TASK INSTRUCTIONS:
Where does the string "command" appear? Copy every line of the entries below that holds it.

Source data:
----------------------------------------

(** The character an escape letter stands for *)
Definition escape_char (c : ascii) : ascii :=
  if Ascii.eqb c "a"%char then Py.chr 7
  else if Ascii.eqb c "b"%char then Py.chr 8
  else if Ascii.eqb c "e"%char then Py.chr 27
  else if Ascii.eqb c "f"%char then Py.chr 12
  else if Ascii.eqb c "n"%char then Py.chr 10
  else if Ascii.eqb c "r"%char then Py.chr 13
  else if Ascii.eqb c "t"%char then Py.chr 9
  else if Ascii.eqb c "v"%char then Py.chr 11
  else if Ascii.eqb c "0"%char then Py.chr 0
  else c.

(** After a backslash, a character that is no escape keeps its backslash,
    unless it is a backslash, a quote of any kind, a slash or an equals
    sign. *)
Definition keeps_backslash (decoded : ascii) : bool :=
  let n := Py.ord decoded in
  negb ((n =? 92) || (n =? 39) || (n =? 34) || (n =? 96) || (n =? 47)
        || (n =? 61) || (n <=? 31)).

(** The value of a literal, from the text between its quotes. The reader
    runs over the literal a second time, on its own: [\x] takes the next two
    characters whatever they are, [\N] stands for nothing, and a quote must
    be doubled. Where the reader and the lexer disagree on the end of the
    literal, the command is refused. *)
Fixpoint unescape (raw : string) : option string :=
  match raw with
  | EmptyString => Some EmptyString
  | String c rest =>
      if Ascii.eqb c quote then
        match rest with
        | String c' rest' =>
            if Ascii.eqb c' quote
            then option_map (String quote) (unescape rest')
            else None
        | EmptyString => None
        end
      else if Ascii.eqb c backslash then
        match rest with
        | EmptyString => None
        | String e rest' =>
            if Ascii.eqb e "x"%char then
              match rest' with
              | String h1 (String h2 rest'') =>
                  option_map (String (unhex2 h1 h2)) (unescape rest'')
              | _ => None
              end
            else if Ascii.eqb e "N"%char then unescape rest'
            else
              let decoded := escape_char e in
              if keeps_backslash decoded
              then option_map (fun s => String backslash (String decoded s))
                              (unescape rest')
              else option_map (String decoded) (unescape rest')
        end
      else option_map (String c) (unescape rest)
  end.

(** The literals of a command, read *)
Fixpoint read_literals (toks : list token) : option (list token) :=
  match toks with
  | [] => Some []
  | TStr raw :: rest =>
      match unescape raw, read_literals rest with
      | Some s, Some rest' => Some (TStr s :: rest')
      | _, _ => None
      end
  | t :: rest => option_map (cons t) (read_literals rest)
  end.
(** The case-preservation step on a word put on itself. *)
Lemma preserve_case_self (t0 : N) (tl : str) :
  preserve_case (t0 :: tl) (t0 :: tl)
  = Ok (t0 :: (if is_upper_letter t0 && existsb is_lower_letter tl
               then lower tl else tl)).
Proof.
  unfold preserve_case, and_then, getitem.
  change ((t0 :: tl) !! 0) with (Some t0). run_result.
  cbn [isupper ascii_tables]. unfold all_upper.
  cbn [forallb existsb]. rewrite orb_false_r.
  destruct (is_upper_letter t0) eqn:Hup0; cbn [orb andb].
  - rewrite (upper_not_lower _ Hup0). cbn [negb andb].
    destruct (forallb (λ c, negb (is_lower_letter c)) tl) eqn:Hnolow.
    + assert (existsb is_lower_letter tl = false) as ->.
      { apply not_true_is_false. intros (c & Hc & Hlow)%existsb_exists.
        rewrite forallb_forall in Hnolow. specialize (Hnolow c Hc).
        by rewrite Hlow in Hnolow. }
      run_result. f_equal. apply upper_fixed. cbn [forallb].
      by rewrite (upper_not_lower _ Hup0).
    + assert (existsb is_lower_letter tl = true) as ->.
      { apply not_false_iff_true. intros Hnone.
        apply not_true_iff_false in Hnolow. apply Hnolow.
        apply forallb_forall. intros c Hc. apply negb_true_iff.
        apply not_true_is_false. intros Hlow.
        assert (existsb is_lower_letter tl = true) by (apply existsb_exists; eauto).
        congruence. }
      destruct tl as [|t1 tl]; [done|].
      change (1 <? length (t0 :: t1 :: tl)) with true. run_result.
      change ((t0 :: t1 :: tl) !! 0) with (Some t0). run_result.
      cbn [drop upper ascii_tables fmap list_fmap app andb].
      unfold to_upper at 1. by rewrite (upper_not_lower _ Hup0).
  - rewrite andb_false_r. run_result.
    destruct (negb (is_lower_letter t0) && forallb _ tl) eqn:Hnolow;
      cbn [andb]; [|done].
    destruct (existsb is_upper_letter tl); [|done].
    f_equal. by apply upper_fixed.
Qed.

----------------------------------------

REPLY:
    literal, the command is refused. *)
(** The literals of a command, read *)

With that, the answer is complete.